:: Work item ::
The first line of the entries below, the line containing "by apply trash_moved;", and every line between them should be repeated exactly, and nothing else.

:: Record excerpts ::
Lemma wp_move_package bookID p tp fs s :
  wf_tree (stree s) → stree s !! tp = None →
  wp (move_package bookID p tp fs) (move_outcome bookID p tp fs (stree s)) s.
Proof.
  intros Hwf Htp. destruct s as [[t k] ro rd ig ns bc sc lk]. unfold stree in *. simpl in *.
  apply wp_bind, wp_lift, wp_Rename_free; simpl; [done|done| |].
  { intros e n. split; [apply elsewhere_refl|]. split; [|done]. by apply trash_kept, carried_refl. }
  intros r n Hp Hptp Htpp Hwf' Hr.
  assert (∀ q, under p q → move t p tp !! q = None) as Hgone by (intros; by apply move_gone).
  destruct Hr as [-> | ->].
  2: { split; [apply elsewhere_move|]. split; [|done].
       by apply trash_moved; [|apply carried_move| |]. }
  apply wp_bind, wp_lift, wp_now. intros z j.
  apply wp_bind, wp_try, wp_lift, wp_writeTrashMeta; [done|]. simpl.
  intros r [t2 j2] Hc He Hwf'' Hd. simpl in *.
  assert (elsewhere p tp t t2) as Hel.
  { eapply elsewhere_trans; [apply elsewhere_move|]. intros q Hq1 Hq2. by apply He. }
  assert (carried aside p tp t t2) as Hca by (eapply carried_trans; [apply carried_move|done]).
  assert (∀ q, under p q → t2 !! q = None) as Hgone2 by (by eapply gone_elsewhere).
  destruct r as [[]|e].
  - apply wp_update_cache. split; [done|]. split; [|intros _; simpl; by rewrite lookup_delete_eq].
    apply trash_moved; [done..|]. intros _. destruct (Hd eq_refl) as [z' Hz]. eauto 10.
  - apply wp_bind, wp_ignore, wp_lift, wp_Rename_free; [done|by apply Hgone2| |].
    + intros e' k'. split; [done|]. split; [|done]. by apply trash_moved.
    + intros r k' _ _ _ _ _. apply wp_throw. split; [|split; [|done]].
      * intros q Hq1 Hq2. simpl. unfold stree. simpl.
        rewrite lookup_move, !decide_False by done. by apply Hel.
      * apply trash_kept; [done|]. eapply carried_trans; [done|apply carried_move].
Qed.

Lemma wp_MoveBookToTrash bookID s :
  wf_tree (stree s) →
  wp (MoveBookToTrash bookID) (λ r s',
    stree s' = stree s ∧ is_ok r = false ∨
    ∃ b fs, found Exclusive bookID s b fs ∧
      move_outcome bookID (folderPath b) (trashPathOf bookID) fs (stree s) r s') s.
Proof.
  intros Hwf. apply wp_bind, wp_bind, wp_gets, wp_guard; intros _; [by left|].
  apply wp_locked; [intros n; by left|]. set (s0 := after_lock Exclusive s). assert (stree s0 = stree s) as Hs0 by done.
  apply wp_bind, wp_shelf_reads; [apply keeps_getUpdated|done|].
  intros [[b fs]|e] s1 Hb Hs1; [|left; split; [|done]; tree_eq].
  assert (found Exclusive bookID s b fs) as Hf by done.
  apply wp_bind, wp_shelf_reads; [apply keeps_lift, keeps_refuseIfTrashMetaTooNew|by rewrite Hs1|].
  intros [[]|e] s2 _ Hs2; [|left; split; [|done]; tree_eq].
  assert (stree s2 = stree s) as Hs by congruence.
  apply wp_bind, wp_lift, wp_ensure_missing; [by rewrite <-Hs in Hwf| |].
  { intros e k. by left. }
  intros k Htp. eapply wp_mono; [apply wp_move_package|]; simpl in *.
  - by rewrite <-Hs in Hwf.
  - done.
  - intros r s' Hout. right. exists b, fs. split; [done|]. by rewrite <-Hs.
Qed.

(** Claim C1: moving a book to the trash loses nothing. Whatever fails and
    wherever, either nothing happened, or the package of the book the shelf
    found under the ID lies whole at its place (only after an error) or whole
    under [trash/books/ID.bookpkg], apart from [trash.json] and temporary
    files beside it; nothing else in the library changed. A success means it
    is in the trash, gone from its old place, its [trash.json] records where
    it came from, and the book cache has forgotten it. *)
Theorem MoveBookToTrash_keeps_the_book bookID s :
  wf_tree (stree s) →
  wp (MoveBookToTrash bookID) (λ r s',
    stree s' = stree s ∧ is_ok r = false ∨
    ∃ b fs, found Exclusive bookID s b fs ∧
      move_outcome bookID (folderPath b) (trashPathOf bookID) fs (stree s) r s') s.
Proof. apply wp_MoveBookToTrash. Qed.

(** ** Restoring a book *)

(** The search ends at a path nothing has. *)
Lemma wp_collision_loop n dir b0 f i (Q : result error path → world → Prop) w :
  wf_tree (wtree w) →
  (∀ e k, Q (Err e) (mkWorld (wtree w) k)) →
  (∀ j k, wtree w !! pjoin dir (collision_name b0 f j) = None →
    Q (Ok (pjoin dir (collision_name b0 f j))) (mkWorld (wtree w) k)) →
  wp (collision_loop n dir b0 f i) Q w.
Proof.
  intros Hwf HE HO. destruct w as [t k]. simpl in *. revert i k.
  induction n as [|n IH]; intros i k; [apply wp_throw, HE|].
  apply wp_bind, wp_try, wp_Stat_missing; [done|]. intros [x|e] k' Hm _; simpl; [apply IH|].
  destruct (errors_Is e ENotExist) eqn:He; [|apply wp_throw, HE].
  apply errors_Is_ENotExist in He as ->. apply wp_ret, HO. by apply Hm.
Qed.

Lemma wp_resolveBookPathCollision dir f (Q : result error path → world → Prop) w :
  wf_tree (wtree w) →
  (∀ e k, Q (Err e) (mkWorld (wtree w) k)) →
  (∀ p k, wtree w !! p = None → Q (Ok p) (mkWorld (wtree w) k)) →
  wp (resolveBookPathCollision dir f) Q w.
Proof. intros Hwf HE HO. apply wp_collision_loop; auto. Qed.

Lemma keeps_findTrashedBook P D id : keeps P D (findTrashedBook id).
Proof.
  unfold findTrashedBook. frame. apply keeps_lift, keeps_readTrashMetaTolerant.
Qed.

(** Where the package at [tp] is after the restore; [dst] was free. *)
Inductive restored (tp dst : path) (t : tree) (r : result error unit) (t' : tree) : Prop :=
  | restore_kept : is_ok r = false → carried (λ _, False) tp tp t t' → restored tp dst t r t'
  | restore_moved : t !! dst = None → carried (eq [trashMetaFile]) tp dst t t' →
      (∀ q, under tp q → t' !! q = None) → restored tp dst t r t'.

(** Elsewhere, only missing directories on the way to [d] were made. *)
Definition elsewhere_or_made (tp dst d : path) (t t' : tree) : Prop :=
  ∀ q, ¬ under tp q → ¬ under dst q →
    t' !! q = t !! q ∨ t !! q = None ∧ t' !! q = Some Dir ∧ under q d.

(** The folders of a restore lie outside the trash. *)
Lemma restore_folders_out bookID s m q :
  validateBookID bookID = Ok tt → under (trashPathOf bookID) q →
  ¬ under q (folderDir (restore_folders s m)).
Proof.
  intros Hv [k ->] [l E]. rewrite trashPathOf_valid in E by done.
  by rewrite folderDir_valid in E by apply restore_folders_valid.
Qed.

(** The end of a restore, once the target folder is there. *)
Definition restore_tail (trashPath targetPath : path) (fs : FolderPath) (b : Book) : M Shelf unit :=
  lift (Rename trashPath targetPath);;
  ignore (lift (Remove (targetPath ++ [trashMetaFile])));;
  restoredBook ← openBook targetPath;
  updateBookCacheEntry fs targetPath restoredBook;;
  guard_err (negb (bool_decide (ID (meta restoredBook) = ID (meta b))))
    (Msg "restored book id mismatch").

Lemma wp_restore_tail tp dst fs b s :
  wf_tree (stree s) → stree s !! dst = None →
  wp (restore_tail tp dst fs b) (λ r s', elsewhere tp dst (stree s) (stree s') ∧
    restored tp dst (stree s) r (stree s')) s.
Proof.
  intros Hwf Hd. destruct s as [[t k] ro rd ig ns bc sc lk]. unfold stree in *. simpl in *.
  apply wp_bind, wp_lift, wp_Rename_free; simpl; [done|done| |].
  { intros e n. split; [apply elsewhere_refl|]. by apply restore_kept, carried_refl. }
  intros r n Hp Hod Hdo Hwf' Hr.
  assert (∀ q, under tp q → move t tp dst !! q = None) as Hgone by (intros; by apply move_gone).
  destruct Hr as [-> | ->].
  2: { split; [apply elsewhere_move|]. by apply restore_moved; [|apply carried_move|]. }
  set (tr := dst ++ [trashMetaFile]).
  apply wp_bind, wp_ignore, wp_lift, (wp_mono _ (λ _ w', wf_tree (wtree w') ∧
    carried (eq [trashMetaFile]) tp dst t (wtree w') ∧ elsewhere tp dst t (wtree w') ∧
    ∀ q, under tp q → wtree w' !! q = None)).
  { apply wp_wf; [apply preserves_Remove|done|]. apply wp_Remove; simpl.
    - intros e j _ _. split; [done|]. by split; [apply carried_move|split; [apply elsewhere_move|]].
    - intros r' t' j [-> _]%fs_remove_ok _ Hwf2. simpl in *. split; [done|].
      split; [|split].
      + intros q Hq. rewrite lookup_delete_ne by (by intros ?%app_inv_head).
        apply (carried_move (λ _, False) tp dst t q). by intros [].
      + intros q Hq1 Hq2. rewrite lookup_delete_ne by (intros <-; apply Hq2; unfold tr; auto).
        by apply elsewhere_move.
      + intros q Hq. destruct (decide (tr = q)) as [->|]; [by rewrite lookup_delete_eq|].
        rewrite lookup_delete_ne by done. by apply Hgone. }
  intros _ [t2 j2] (Hwf2 & Hc & He & Hg). simpl in *.
  eapply wp_shelf_reads; [frame|done|]. intros r s' _ Hs'.
  unfold stree in *. simpl in *. rewrite Hs'. split; [done|]. by apply restore_moved.
Qed.


(** ** Deleting a trashed book *)

(** deleting a trashed book removes nothing else. Whatever fails
    and wherever, no path outside [trash/books/ID.bookpkg] changes, an ID
    that is no plain name is refused, and a success means nothing is left
    there. *)
Theorem DeleteTrashedBook_only_it bookID s :
  wf_tree (stree s) →
  wp (DeleteTrashedBook bookID) (λ r s',
    (∀ q, ¬ under (trashBooksFolder ++ [bookID ++ bookExtension]) q → stree s' !! q = stree s !! q) ∧
    (validateBookID bookID ≠ Ok tt → is_ok r = false ∧ stree s' = stree s) ∧
    (r = Ok tt → ∀ q, under (trashBooksFolder ++ [bookID ++ bookExtension]) q →
      stree s' !! q = None)) s.
Proof.
  intros Hwf. set (Post := λ (r : result error unit) (s' : Shelf), _ ∧ _).
  assert (∀ e s', stree s' = stree s → Post (Err e) s') as HE.
  { intros e s' Hs'. unfold Post. rewrite Hs'. done. }
  apply wp_bind, wp_of_result. destruct (validateBookID bookID) as [[]|e] eqn:Hv; [|by apply HE].
  pose proof (trashPathOf_valid bookID Hv) as Etp.
  apply wp_bind, wp_bind, wp_gets, wp_guard; intros _; [by apply HE|].
  apply wp_locked; [intros n; by apply HE|]. rewrite Etp. set (tp := trashBooksFolder ++ _) in *.
  apply wp_bind, wp_try, wp_lift, wp_Stat. intros r n _. simpl.
  destruct r as [nd|e]; [|by apply HE].
  apply wp_bind, wp_shelf_reads; [apply keeps_lift, keeps_refuseIfTrashMetaTooNew|done|].
  intros [[]|e] s1 _ Hs1; [|by apply HE; tree_eq].
  apply wp_lift, wp_RemoveAll. intros r t' k Ho Hr. unfold Post.
  assert (wtree (sworld s1) = stree s) as Et by tree_eq. rewrite Et in *. split; [|split; [done|]].
  - intros q Hq. destruct (Ho q) as [?|[? _]]; done.
  - intros -> q Hq. specialize (Hr eq_refl). unfold stree. simpl.
    apply fs_remove_all_ok in Hr as [[-> Hn]|[_ ->]]; [|by rewrite lookup_prune_none, decide_True].
    destruct (stree s !! q) as [x|] eqn:Hx; [|done]. exfalso. destruct Hq as [l ->].
    assert (is_Some (stree s !! tp)) as Hs.
    { destruct (decide (l = [])) as [->|]; [rewrite app_nil_r in Hx; by eexists|].
      exists Dir. eapply wf_ancestor; [done|by eexists|done]. }
    by rewrite resolve_some in Hn.
Qed.

(** ** The trash of the older layout *)

(** What a step of the migration may do. *)
Record migrated (t t' : tree) : Prop := {
  mg_wf : wf_tree t';
  mg_files : kept_files [legacyTrashFolder] t t';
  mg_dirs p : under p legacyTrashBooksFolder → t !! p = Some Dir → t' !! p = Some Dir;
}.

Lemma migrated_refl t : wf_tree t → migrated t t.
Proof. split; [done|by apply kept_files_same|done]. Qed.
Lemma migrated_trans t1 t2 t3 : migrated t1 t2 → migrated t2 t3 → migrated t1 t3.
Proof. intros [_ Ha Hb] [? Hc Hd]. split; [done|by eapply kept_files_trans|auto]. Qed.

Lemma migrated_move t s dst :
  wf_tree t → t !! dst = None → wf_tree (move t (legacyTrashBooksFolder ++ [s]) dst) →
  migrated t (move t (legacyTrashBooksFolder ++ [s]) dst).
Proof.
  intros Hwf Hd Hwf'. split; [done| |].
  - apply kept_files_move; [done| |done]. by exists [booksFolder; s].
  - intros p Hp Hpd. rewrite lookup_move, decide_False, decide_False; [done|..].
    + intros Hu%under_length. apply under_length in Hp. rewrite length_app in Hu. simpl in *. lia.
    + intros [k ->]. rewrite wf_no_child in Hpd; [done|done|by rewrite Hd|].
      intros ->. by rewrite app_nil_r, Hd in Hpd.
Qed.

Lemma wp_merge_entries es (Q : result error unit → world → Prop) w :
  wf_tree (wtree w) → (∀ r w', migrated (wtree w) (wtree w') → Q r w') →
  wp (merge_entries es) Q w.
Proof.
  revert w. induction es as [|e es IH]; intros w Hwf HQ; simpl.
  { by apply wp_ret, HQ, migrated_refl. }
  destruct (negb (is_package e)); [by apply IH|].
  apply wp_bind, wp_resolveBookPathCollision; [done|intros er k; by apply HQ, migrated_refl|].
  intros dst k Hd. apply wp_bind, wp_Rename_free; [done|done| |].
  { intros er j. by apply HQ, migrated_refl. }
  intros r j _ _ _ Hwf' Hr. simpl in *.
  pose proof (migrated_move _ _ _ Hwf Hd Hwf') as Hm.
  destruct Hr as [-> | ->]; [|by apply HQ].
  apply IH; [done|]. intros r w' Hm'. apply HQ. by eapply migrated_trans.
Qed.

(** Removing a directory that must be empty. *)
Lemma wp_Remove_dir from p (Q : result error unit → world → Prop) w :
  wf_tree (wtree w) → ¬ file_at (wtree w) p →
  (∀ r w', wf_tree (wtree w') → kept_files from (wtree w) (wtree w') → Q r w') →
  wp (Remove p) Q w.
Proof.
  intros Hwf Hp HQ. apply wp_wf; [apply preserves_Remove|done|]. apply wp_Remove.
  - intros e n _ Hwf'. apply HQ; [done|by apply kept_files_same].
  - intros r t' n [-> [(Hd & _)|Hf]]%fs_remove_ok _ Hwf'; [|by destruct Hp].
    apply HQ; [done|by apply kept_files_delete_dir].
Qed.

:: Answer to this problem ::
Lemma wp_move_package bookID p tp fs s :
  wf_tree (stree s) → stree s !! tp = None →
  wp (move_package bookID p tp fs) (move_outcome bookID p tp fs (stree s)) s.
Proof.
  intros Hwf Htp. destruct s as [[t k] ro rd ig ns bc sc lk]. unfold stree in *. simpl in *.
  apply wp_bind, wp_lift, wp_Rename_free; simpl; [done|done| |].
  { intros e n. split; [apply elsewhere_refl|]. split; [|done]. by apply trash_kept, carried_refl. }
  intros r n Hp Hptp Htpp Hwf' Hr.
  assert (∀ q, under p q → move t p tp !! q = None) as Hgone by (intros; by apply move_gone).
  destruct Hr as [-> | ->].
  2: { split; [apply elsewhere_move|]. split; [|done].
       by apply trash_moved; [|apply carried_move| |]. }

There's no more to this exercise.